Jagtar Singh Bajwa, leader des agriculteurs de la région du Terai dans l’Uttarakhand a déclaré : "Le gouvernement n’a pas compris qu’il s’agit d’un mouvement spontané, qui échappe au contrôle de toute organisation ou individu. Nous avons lancé un appel à des manifestations nationales le 26 juin dans les demeures des gouverneurs de chaque Etat. Cela montrera amplement ce jour là à tout le pays notre force »
Le même jour, Harinder Bindu, qui dirige l’aile féminine du syndicat paysan Bharatiya Kisan Ekta Ugrahan, a déclaré : « Bien que nous mobilisions les femmes depuis longtemps sur différentes questions, nous ne nous attendions jamais à ce que les chiffres de la mobilisation actuelle dépassent toutes nos attentes.
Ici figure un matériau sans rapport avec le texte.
(** What a body can be answered with is one answer. *)
Lemma answers_same A body resp n s :
  (forall x plan, A x -> planned bundledFS externalFS maxBodyBytes body plan ->
     Sum256 x = Sum256 (p_checker plan) -> x = p_checker plan) ->
  answers Sum256 testlibHeader bundledFS externalFS maxBodyBytes A body resp ->
  resp = (handleExecute Sum256 testlibHeader bundledFS externalFS maxBodyBytes body (lru_new n) s).1.1.
Proof.
  intros HA Ha. rewrite handleExecute_phases. destruct Ha as
    [r Hr | req compiler choice err Hr Hm | plan compiled e e' r Hp Hc Ha
    | plan program cr out r Hp Hc (x & e1 & e2 & Hx & Ex & Hu) Ha
    | plan program cr out runner cc results Hp Hc (x & e1 & e2 & Hx & Ex & Hu) Ha Hf].
  1, 2: by rewrite Hr, ?Hm.
  all: try (apply (HA x plan Hx Hp) in Ex as ->); destruct Hp as (req & compiler & choice & Hr & Hm); rewrite Hr, Hm;
    rewrite executeJudgePlan_phases; try (destruct Hc as (e & e' & Hc));
    pose proof (language_Compile_same (p_compiler plan) (p_sourceCode plan) e s) as Ec; rewrite Hc in Ec; simpl in Ec;
    destruct (language_Compile (p_compiler plan) (p_sourceCode plan) s) as [comp' s1]; simpl in Ec; subst comp'.
  - by rewrite Ha.
  - cbn [after_compile].
    pose proof (compile_fresh (p_checker plan) n s1) as Ep. rewrite (compileUncached_same _ s1 e1), Hu in Ep.
    destruct (compile _ _ (p_checker plan) (lru_new n) s1) as [[o c1] s2]. simpl in Ep. subst o. by rewrite Ha.
  - cbn [after_compile].
    pose proof (compile_fresh (p_checker plan) n s1) as Ep. rewrite (compileUncached_same _ s1 e1), Hu in Ep.
    destruct (compile _ _ (p_checker plan) (lru_new n) s1) as [[o c1] s2]. simpl in Ep. subst o. rewrite Ha.
    rewrite (outcomes_same _ _ _ s2 Hf). by destruct (runAllCases _ _ s2).
Qed.
End Answers.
C’est la première fois que les femmes ont non seulement participé mais ont également mené l’agitation pour dire que les gens sont plus importants que Modi. Je peux vous dire avec mon expérience de campagne dans 1500 villages que plus le mouvement se prolonge, plus la participation augmente. Les femmes campent toujours à l’extérieur des centres commerciaux Reliance et des silos Adani (qui appartiennent aux plus gros capitalistes de l’Inde et qui soutiennent Modi). Et cela ne fera que se renforcer.
Jagmohan Singh du syndicat paysan Bharatiya Kisan Union (Dakaunda) a déclaré qu’actuellement le Mouvement était en train de reproduire dans l’Uttar Pradesh (210 millions d’habitants) ce qui a été fait jusqu’à présent au Pendjab et en Haryana, où les dirigeants du BJP ont été bannis socialement, rendus incapables de faire quoi que ce soit.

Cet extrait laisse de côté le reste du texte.